Up to and including the line containing "(0 <= find LBRACE s < rfind RBRACE s)%Z ->", retype each line of the listing below exactly, beginning with the first.

[MATERIALS PROVIDED — start]

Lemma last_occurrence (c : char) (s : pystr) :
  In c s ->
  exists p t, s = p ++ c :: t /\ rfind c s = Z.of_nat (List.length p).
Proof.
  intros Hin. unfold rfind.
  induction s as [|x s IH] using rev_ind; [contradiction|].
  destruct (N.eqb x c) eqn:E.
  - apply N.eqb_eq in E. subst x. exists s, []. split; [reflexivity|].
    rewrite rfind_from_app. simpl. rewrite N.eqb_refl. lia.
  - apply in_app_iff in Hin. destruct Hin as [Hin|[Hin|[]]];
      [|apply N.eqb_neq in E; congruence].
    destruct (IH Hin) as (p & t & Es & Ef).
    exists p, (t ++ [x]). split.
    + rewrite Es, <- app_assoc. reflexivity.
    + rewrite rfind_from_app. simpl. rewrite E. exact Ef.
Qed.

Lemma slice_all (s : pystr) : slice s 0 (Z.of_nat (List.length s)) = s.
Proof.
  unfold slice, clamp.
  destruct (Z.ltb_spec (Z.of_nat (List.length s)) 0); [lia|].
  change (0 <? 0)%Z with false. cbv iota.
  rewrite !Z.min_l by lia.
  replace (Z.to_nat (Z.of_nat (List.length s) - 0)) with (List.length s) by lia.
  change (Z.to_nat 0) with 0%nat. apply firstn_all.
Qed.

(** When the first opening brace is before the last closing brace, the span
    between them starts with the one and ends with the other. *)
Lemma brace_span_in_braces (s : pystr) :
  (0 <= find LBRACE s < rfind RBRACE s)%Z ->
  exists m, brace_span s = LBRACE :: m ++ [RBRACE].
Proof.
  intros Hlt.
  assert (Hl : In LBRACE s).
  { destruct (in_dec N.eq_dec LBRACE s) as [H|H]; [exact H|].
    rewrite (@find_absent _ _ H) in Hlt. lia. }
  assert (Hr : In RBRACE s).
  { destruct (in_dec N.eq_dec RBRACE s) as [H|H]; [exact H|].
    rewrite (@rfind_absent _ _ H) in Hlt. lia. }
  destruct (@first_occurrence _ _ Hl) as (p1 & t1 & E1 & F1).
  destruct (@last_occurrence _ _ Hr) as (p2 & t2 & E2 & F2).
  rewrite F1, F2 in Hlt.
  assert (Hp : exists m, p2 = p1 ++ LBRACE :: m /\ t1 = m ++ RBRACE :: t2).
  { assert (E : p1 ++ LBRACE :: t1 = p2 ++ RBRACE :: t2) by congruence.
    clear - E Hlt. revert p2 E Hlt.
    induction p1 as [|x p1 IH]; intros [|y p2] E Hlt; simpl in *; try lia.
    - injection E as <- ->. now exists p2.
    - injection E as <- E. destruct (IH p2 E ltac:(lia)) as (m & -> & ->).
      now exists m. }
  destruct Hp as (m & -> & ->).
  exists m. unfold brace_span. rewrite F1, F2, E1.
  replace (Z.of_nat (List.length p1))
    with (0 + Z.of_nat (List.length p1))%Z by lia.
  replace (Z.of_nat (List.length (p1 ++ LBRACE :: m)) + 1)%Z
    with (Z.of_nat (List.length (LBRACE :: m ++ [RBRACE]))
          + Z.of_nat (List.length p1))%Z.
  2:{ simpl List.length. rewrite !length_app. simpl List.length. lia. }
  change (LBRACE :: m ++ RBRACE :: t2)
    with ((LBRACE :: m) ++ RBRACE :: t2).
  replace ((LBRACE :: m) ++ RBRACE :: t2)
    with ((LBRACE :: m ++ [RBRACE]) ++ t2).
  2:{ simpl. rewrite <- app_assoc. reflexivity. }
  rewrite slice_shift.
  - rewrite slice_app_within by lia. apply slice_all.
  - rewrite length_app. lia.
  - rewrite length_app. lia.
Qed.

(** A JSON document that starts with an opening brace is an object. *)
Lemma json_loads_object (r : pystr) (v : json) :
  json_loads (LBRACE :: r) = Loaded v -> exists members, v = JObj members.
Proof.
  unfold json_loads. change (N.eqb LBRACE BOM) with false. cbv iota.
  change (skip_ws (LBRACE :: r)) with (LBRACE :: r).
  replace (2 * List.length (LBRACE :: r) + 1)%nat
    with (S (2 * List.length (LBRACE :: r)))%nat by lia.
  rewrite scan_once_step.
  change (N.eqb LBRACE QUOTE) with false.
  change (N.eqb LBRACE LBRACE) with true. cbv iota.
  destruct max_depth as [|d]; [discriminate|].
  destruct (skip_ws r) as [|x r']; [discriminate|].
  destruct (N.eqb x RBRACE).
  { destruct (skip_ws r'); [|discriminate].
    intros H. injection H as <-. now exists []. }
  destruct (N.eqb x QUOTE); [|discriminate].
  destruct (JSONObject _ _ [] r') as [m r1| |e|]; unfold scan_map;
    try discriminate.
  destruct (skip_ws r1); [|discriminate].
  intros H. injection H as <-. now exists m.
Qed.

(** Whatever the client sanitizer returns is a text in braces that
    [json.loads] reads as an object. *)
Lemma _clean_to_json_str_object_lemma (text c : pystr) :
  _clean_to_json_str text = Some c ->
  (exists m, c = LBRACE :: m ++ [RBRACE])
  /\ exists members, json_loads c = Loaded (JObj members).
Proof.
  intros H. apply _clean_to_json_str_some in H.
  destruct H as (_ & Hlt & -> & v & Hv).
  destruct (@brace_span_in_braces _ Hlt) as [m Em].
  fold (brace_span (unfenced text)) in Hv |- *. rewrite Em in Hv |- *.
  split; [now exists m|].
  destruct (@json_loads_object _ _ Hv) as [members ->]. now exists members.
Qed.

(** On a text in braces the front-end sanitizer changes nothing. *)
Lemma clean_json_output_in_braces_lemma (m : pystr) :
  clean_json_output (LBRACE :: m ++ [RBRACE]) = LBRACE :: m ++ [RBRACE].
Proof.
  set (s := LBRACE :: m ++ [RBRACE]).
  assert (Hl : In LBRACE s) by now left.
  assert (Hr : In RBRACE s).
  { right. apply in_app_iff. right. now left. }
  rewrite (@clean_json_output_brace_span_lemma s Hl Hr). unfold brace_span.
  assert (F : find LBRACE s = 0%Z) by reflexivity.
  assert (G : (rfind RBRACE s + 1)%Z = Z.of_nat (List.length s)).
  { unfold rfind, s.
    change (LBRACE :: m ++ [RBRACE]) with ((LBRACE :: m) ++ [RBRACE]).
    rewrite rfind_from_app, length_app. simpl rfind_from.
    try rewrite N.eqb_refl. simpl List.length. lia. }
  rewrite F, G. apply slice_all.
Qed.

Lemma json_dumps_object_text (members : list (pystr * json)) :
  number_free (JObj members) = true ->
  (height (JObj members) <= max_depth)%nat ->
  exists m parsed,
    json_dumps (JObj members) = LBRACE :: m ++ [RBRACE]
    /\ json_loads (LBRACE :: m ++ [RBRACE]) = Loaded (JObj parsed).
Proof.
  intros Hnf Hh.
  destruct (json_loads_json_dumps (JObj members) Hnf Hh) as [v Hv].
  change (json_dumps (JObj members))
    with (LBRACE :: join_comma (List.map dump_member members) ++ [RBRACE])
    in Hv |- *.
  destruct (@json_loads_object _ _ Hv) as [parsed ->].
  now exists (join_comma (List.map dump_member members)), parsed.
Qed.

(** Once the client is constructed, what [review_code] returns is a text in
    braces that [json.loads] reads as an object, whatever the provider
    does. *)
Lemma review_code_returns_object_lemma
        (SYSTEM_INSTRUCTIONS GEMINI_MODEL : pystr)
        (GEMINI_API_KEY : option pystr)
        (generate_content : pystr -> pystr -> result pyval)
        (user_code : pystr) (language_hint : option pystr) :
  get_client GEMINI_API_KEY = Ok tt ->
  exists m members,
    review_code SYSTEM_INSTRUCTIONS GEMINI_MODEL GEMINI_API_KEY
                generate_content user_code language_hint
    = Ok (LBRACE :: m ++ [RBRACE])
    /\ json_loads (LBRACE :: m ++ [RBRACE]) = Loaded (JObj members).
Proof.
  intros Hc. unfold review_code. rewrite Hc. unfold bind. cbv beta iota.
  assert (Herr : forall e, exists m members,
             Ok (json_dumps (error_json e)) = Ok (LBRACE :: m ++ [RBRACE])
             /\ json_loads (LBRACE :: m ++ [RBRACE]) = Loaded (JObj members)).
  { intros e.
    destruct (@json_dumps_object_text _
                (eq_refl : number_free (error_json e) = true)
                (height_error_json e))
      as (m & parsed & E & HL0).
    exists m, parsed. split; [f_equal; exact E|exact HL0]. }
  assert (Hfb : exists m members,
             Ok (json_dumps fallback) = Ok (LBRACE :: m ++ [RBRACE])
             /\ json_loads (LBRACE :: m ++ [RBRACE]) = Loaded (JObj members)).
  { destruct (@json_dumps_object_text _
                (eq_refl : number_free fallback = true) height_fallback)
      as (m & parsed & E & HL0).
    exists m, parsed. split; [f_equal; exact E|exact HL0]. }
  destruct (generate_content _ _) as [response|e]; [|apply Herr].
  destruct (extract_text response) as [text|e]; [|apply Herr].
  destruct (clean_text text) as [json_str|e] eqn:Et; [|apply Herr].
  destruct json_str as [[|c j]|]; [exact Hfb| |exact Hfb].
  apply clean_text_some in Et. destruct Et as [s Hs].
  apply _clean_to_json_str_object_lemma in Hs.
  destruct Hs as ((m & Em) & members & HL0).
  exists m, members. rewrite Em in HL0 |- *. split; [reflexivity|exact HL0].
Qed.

[MATERIALS PROVIDED — finish]

ANSWER AREA:
Lemma last_occurrence (c : char) (s : pystr) :
  In c s ->
  exists p t, s = p ++ c :: t /\ rfind c s = Z.of_nat (List.length p).
Proof.
  intros Hin. unfold rfind.
  induction s as [|x s IH] using rev_ind; [contradiction|].
  destruct (N.eqb x c) eqn:E.
  - apply N.eqb_eq in E. subst x. exists s, []. split; [reflexivity|].
    rewrite rfind_from_app. simpl. rewrite N.eqb_refl. lia.
  - apply in_app_iff in Hin. destruct Hin as [Hin|[Hin|[]]];
      [|apply N.eqb_neq in E; congruence].
    destruct (IH Hin) as (p & t & Es & Ef).
    exists p, (t ++ [x]). split.
    + rewrite Es, <- app_assoc. reflexivity.
    + rewrite rfind_from_app. simpl. rewrite E. exact Ef.
Qed.

Lemma slice_all (s : pystr) : slice s 0 (Z.of_nat (List.length s)) = s.
Proof.
  unfold slice, clamp.
  destruct (Z.ltb_spec (Z.of_nat (List.length s)) 0); [lia|].
  change (0 <? 0)%Z with false. cbv iota.
  rewrite !Z.min_l by lia.
  replace (Z.to_nat (Z.of_nat (List.length s) - 0)) with (List.length s) by lia.
  change (Z.to_nat 0) with 0%nat. apply firstn_all.
Qed.

(** When the first opening brace is before the last closing brace, the span
    between them starts with the one and ends with the other. *)
Lemma brace_span_in_braces (s : pystr) :
  (0 <= find LBRACE s < rfind RBRACE s)%Z ->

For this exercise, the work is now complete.